Supplied by Diagraph, labels in use at Charlap's are a 50# ultra-smooth paper stock. They're custom-printed flexographically in two colors by Diagraph. They're die-cut to shape the contour of the round ice-cream container lids. Inside the colorful blue and red border, white space allows for variable information to be imprinted, including flavor, container size, nutrition facts, ingredients and a UPC bar code for scanning at the checkout counter.

Charlap says the new labels save both time and money. They also enhance appearance because they don't peel or fall off as labels applied under the old method did.

No shelf life

"If you keep a roll of labels too long, they just don't stick right," says Charlap. "Especially in the cold temperatures that ice cream requires.
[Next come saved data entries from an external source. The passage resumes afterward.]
(* ===== verification/Broker.v ===== *)
(** * The PKCS#11 broker

    Models [src/pkcs11/Pkcs11Broker.cpp], the seams [src/AgentCore.cpp] wires into it
    and the error tables of [src/value/SyncErrorTaxonomy.cpp]: the gates a caller
    passes before the card's key is used. The code runs on several threads (the bus
    dispatches requests, the authority answers later, a worker per reader runs the
    card operations), so the broker is a state with the continuations it has handed
    out, and an event is one of them being called. The leases and the PIN budget are
    those of [Leases] and [RateLimiter]; a job's calls are those of the flow of
    [RawCrypto]. What [resolveCardKey] answers and the clock's reading are arguments. *)
From S2P Require Import Prelude RateLimiter Leases Vocabulary RawCrypto.
Local Open Scope Z_scope.

Module Broker.
Import Leases Vocabulary RawCrypto.

(** ** Outcomes and their wire errors *)

Inductive CryptoOutcome :=
| CryptoOk | CryptoCancelled | CryptoKeyNotFound | CryptoAuthFailed | CryptoNotSupported
| CryptoCardError | CryptoUnknownCard | CryptoUserNotLoggedIn | CryptoRateLimited | CryptoInvalidInput.

#[export] Instance CryptoOutcome_eq_dec : EqDecision CryptoOutcome.
Proof. solve_decision. Defined.

Record CryptoResult := mkCryptoResult { cryptoOutcome : CryptoOutcome; cryptoBytes : list Z }.

Inductive LoginOutcome :=
| LoginOk | LoginCancelled | LoginNotAuthorizedByCard | LoginCardError | LoginUnknownCard
| LoginNotAuthorized.

Inductive AuthorizationOutcome := Granted | Denied | Undecided.

#[export] Instance AuthorizationOutcome_eq_dec : EqDecision AuthorizationOutcome.
Proof. solve_decision. Defined.

Inductive EntryError :=
| UnknownVerb | UnknownOption | UnknownCredential | InvalidCombination | AmbiguousCredential.

Definition cryptoToSyncError (o : CryptoOutcome) : Sync.SyncError :=
  match o with
  | CryptoCancelled => Sync.Cancelled
  | CryptoKeyNotFound => Sync.KeyNotFound
  | CryptoAuthFailed => Sync.AuthFailed
  | CryptoNotSupported => Sync.NotSupported
  | CryptoUnknownCard => Sync.UnknownCard
  | CryptoUserNotLoggedIn => Sync.UserNotLoggedIn
  | CryptoRateLimited => Sync.RateLimited
  | CryptoInvalidInput => Sync.InvalidRequest
  | CryptoOk | CryptoCardError => Sync.CommunicationError
  end.

Definition loginToSyncError (o : LoginOutcome) : Sync.SyncError :=
  match o with
  | LoginCancelled => Sync.Cancelled
  | LoginNotAuthorizedByCard => Sync.AuthFailed
  | LoginUnknownCard => Sync.UnknownCard
  | LoginNotAuthorized => Sync.NotAuthorized
  | LoginOk | LoginCardError => Sync.CommunicationError
  end.

Definition entryToSyncError (e : EntryError) : Sync.SyncError :=
  match e with
  | UnknownCredential => Sync.UnknownCredential
  | UnknownVerb | UnknownOption | InvalidCombination | AmbiguousCredential => Sync.InvalidRequest
  end.

(** ** Requests *)

Record Caller := mkCaller { busName : string; label : string }.

Definition kEcdhKdfNull : Z := 1.

Inductive MechanismParams :=
| MechParamsEmpty
| MechParamsEcdh (peerPublicPoint : list Z) (kdf : Z) (sharedData : list Z).

(** The crypto operations the host wired. *)
Record Deps := mkDeps { hasSignRaw : bool; hasDecrypt : bool; hasDerive : bool }.

(** A crypto operation handed to a worker: the arguments of the seam, the lease key
    its [LeasePinState] is bound to, the calls the flow made so far and the result
    its completion was called with. *)
Record Job := mkJob {
  jobReader : string; jobCertId : string; jobMechanism : Mechanism; jobParams : MechanismParams;
  jobInput : list Z; jobRequester : string; jobKey : LeaseKey;
  jobCalls : list Call; jobResult : option CryptoResult }.

(** A request's reply; a dropped one fails closed when its closure is destroyed. *)
Inductive Reply :=
| CryptoReplied (bytes : list Z)
| CryptoFailed (o : CryptoOutcome)
| LoginReplied (idleSecs : Z)
| LoginFailed (o : LoginOutcome)
| Dropped.

Record State := mkState {
  lease : LeaseManager;
  m_rateLimiter : gmap string RateLimiter.CallerState;
  shutdown : bool;
  authorizing : list (string * Caller);   (** the [authorizeAsync] completions not yet called *)
  opening : list LeaseKey;                (** the login seam's completions not yet called *)
  jobs : list Job }.

Definition setLease (st : State) (l : LeaseManager) : State :=
  mkState l (m_rateLimiter st) (shutdown st) (authorizing st) (opening st) (jobs st).
Definition setLimiter (st : State) (r : gmap string RateLimiter.CallerState) : State :=
  mkState (lease st) r (shutdown st) (authorizing st) (opening st) (jobs st).
Definition setAuthorizing (st : State) (l : list (string * Caller)) : State :=
  mkState (lease st) (m_rateLimiter st) (shutdown st) l (opening st) (jobs st).
Definition setOpening (st : State) (l : list LeaseKey) : State :=
  mkState (lease st) (m_rateLimiter st) (shutdown st) (authorizing st) l (jobs st).
Definition setJobs (st : State) (l : list Job) : State :=
  mkState (lease st) (m_rateLimiter st) (shutdown st) (authorizing st) (opening st) l.
Definition setShutdown (st : State) : State :=
  mkState (lease st) (m_rateLimiter st) true (authorizing st) (opening st) (jobs st).

(** What an event shows: the authority's yes for a caller and the card it resolved
    to, an operation on the leases, a job handed to a worker at a time, a call of a
    job's flow, a reply. *)
Inductive Label :=
| LAuthorized (key : LeaseKey)
| LLease (op : LeaseOp)
| LStart (j : nat) (key : LeaseKey) (mechanism : Mechanism) (now : Z)
| LCall (j : nat) (key : LeaseKey) (call : Call)
| LReply (r : Reply).

(** ** Public data *)

Definition certDer (cardKey : option Z) (der : option (list Z)) : Reply :=
  match cardKey with
  | None => CryptoFailed CryptoUnknownCard
  | Some _ =>
      match der with
      | None => CryptoFailed CryptoKeyNotFound
      | Some der => CryptoReplied der
      end
  end.

(** Whatever a certificate's public key is made of. *)
Definition publicKey {PublicKey : Type} (cardKey : option Z) (pk : result CryptoOutcome PublicKey) :
    result CryptoOutcome PublicKey :=
  match cardKey with
  | None => Err CryptoUnknownCard
  | Some _ => pk
  end.

(** ** Login *)

Definition login (reader : string) (caller : Caller) (st : State) : State :=
  setAuthorizing st (authorizing st ++ [(reader, caller)]).

Definition continueLogin (cardKey : option Z) (caller : Caller) (st : State) : State * list Label :=
  match cardKey with
  | None => (st, [LReply (LoginFailed LoginUnknownCard)])
  | Some card =>
      let key := mkLeaseKey (busName caller) card in
      (setOpening st (opening st ++ [key]), [LAuthorized key])
  end.

(** The completion [login] passes to [authorizeAsync]. *)
Definition authorized (i : nat) (outcome : AuthorizationOutcome) (cardKey : option Z) (st : State) :
    option (State * list Label) :=
  match authorizing st !! i with
  | None => None
  | Some (_, caller) =>
      let st := setAuthorizing st (delete i (authorizing st)) in
      Some (if negb (bool_decide (outcome = Granted)) then (st, [LReply (LoginFailed LoginNotAuthorized)])
            else if shutdown st then (st, [LReply Dropped])
            else continueLogin cardKey caller st)
  end.

(** The completion [continueLogin] passes to the login seam. *)
Definition loginDone (i : nat) (outcome : LoginOutcome) (now : Z) (st : State) :
    option (State * list Label) :=
  match opening st !! i with
  | None => None
  | Some key =>
      let st := setOpening st (delete i (opening st)) in
      Some match outcome with
      | LoginCancelled => (st, [LReply (LoginFailed LoginCancelled)])
      | LoginNotAuthorizedByCard => (st, [LReply (LoginFailed LoginNotAuthorizedByCard)])
      | LoginCardError => (st, [LReply (LoginFailed LoginCardError)])
      | LoginUnknownCard | LoginNotAuthorized => (st, [LReply (LoginFailed LoginCardError)])
      | LoginOk =>
          (setLease st (grant key now (lease st)),
           [LLease (OpGrant key now); LReply (LoginReplied (u32 (idleTimeout (m_config (lease st)))))])
      end
  end.

Definition logout (cardKey : option Z) (caller : Caller) (st : State) : State * list Label :=
  match cardKey with
  | None => (st, [])
  | Some card =>
      let key := mkLeaseKey (busName caller) card in
      (setLease st (revoke key (lease st)), [LLease (OpRevoke key)])
  end.

Definition loginActive (cardKey : option Z) (caller : Caller) (now : Z) (st : State) :
    bool * (State * list Label) :=
  match cardKey with
  | None => (false, (st, []))
  | Some card =>
      let key := mkLeaseKey (busName caller) card in
      let '(active, l) := isActive key now (lease st) in
      (active, (setLease st l, [LLease (OpIsActive key now)]))
  end.

(** ** Crypto operations *)

Definition runCrypto (allowedMechanisms : list Mechanism) (seam : bool) (mechanism : Mechanism)
    (params : MechanismParams) (reader certId : string) (bytes : list Z) (caller : Caller)
    (cardKey : option Z) (now : Z) (st : State) : State * list Label :=
  if negb (bool_decide (mechanism ∈ allowedMechanisms)) then (st, [LReply (CryptoFailed CryptoNotSupported)])
  else if negb seam then (st, [LReply (CryptoFailed CryptoNotSupported)])
  else
    match cardKey with
    | None => (st, [LReply (CryptoFailed CryptoUnknownCard)])
    | Some card =>
        let key := mkLeaseKey (busName caller) card in
        let '(live, l) := touch key now (lease st) in
        let st := setLease st l in
        if negb live then (st, [LLease (OpTouch key now); LReply (CryptoFailed CryptoUserNotLoggedIn)])
        else
          (setJobs st (jobs st ++
             [mkJob reader certId mechanism params bytes (label caller) key [] None]),
           [LLease (OpTouch key now); LStart (length (jobs st)) key mechanism now])
    end.

Definition signRaw (d : Deps) (reader certId : string) (mechanism : Mechanism) (params : MechanismParams)
    (input : list Z) (caller : Caller) (cardKey : option Z) (now : Z) (st : State) : State * list Label :=
  runCrypto [RsaPkcs1Sign; Sha256RsaPkcs1Sign; EcdsaSign] (hasSignRaw d) mechanism params reader certId
    input caller cardKey now st.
I've been in the freezer and seen labels just fall right off."

That's not a problem with the new labels, says Charlap.

"I haven't had one come off yet," he says. "And they don't fray, either, even when we get ice cream drippage on the label. We just chip it off and it doesn't mar the finish on the label."

Helping to keep the 41/2 x 51/2 labels where they belong regardless of temperature is a special low-temperature acrylic adhesive from the maker of the labelstock, Avery Dennison, Fasson Roll (Painesville, OH).

The new labels have been in use at Charlap for a little more than a year now, and Henry Charlap, for one, does not miss the old way.

"We don't have to go into inventory looking for a specific label flavor only to discover we've run out," says Charlap. "We run two hundred of a flavor at a time, and we do it when we need them."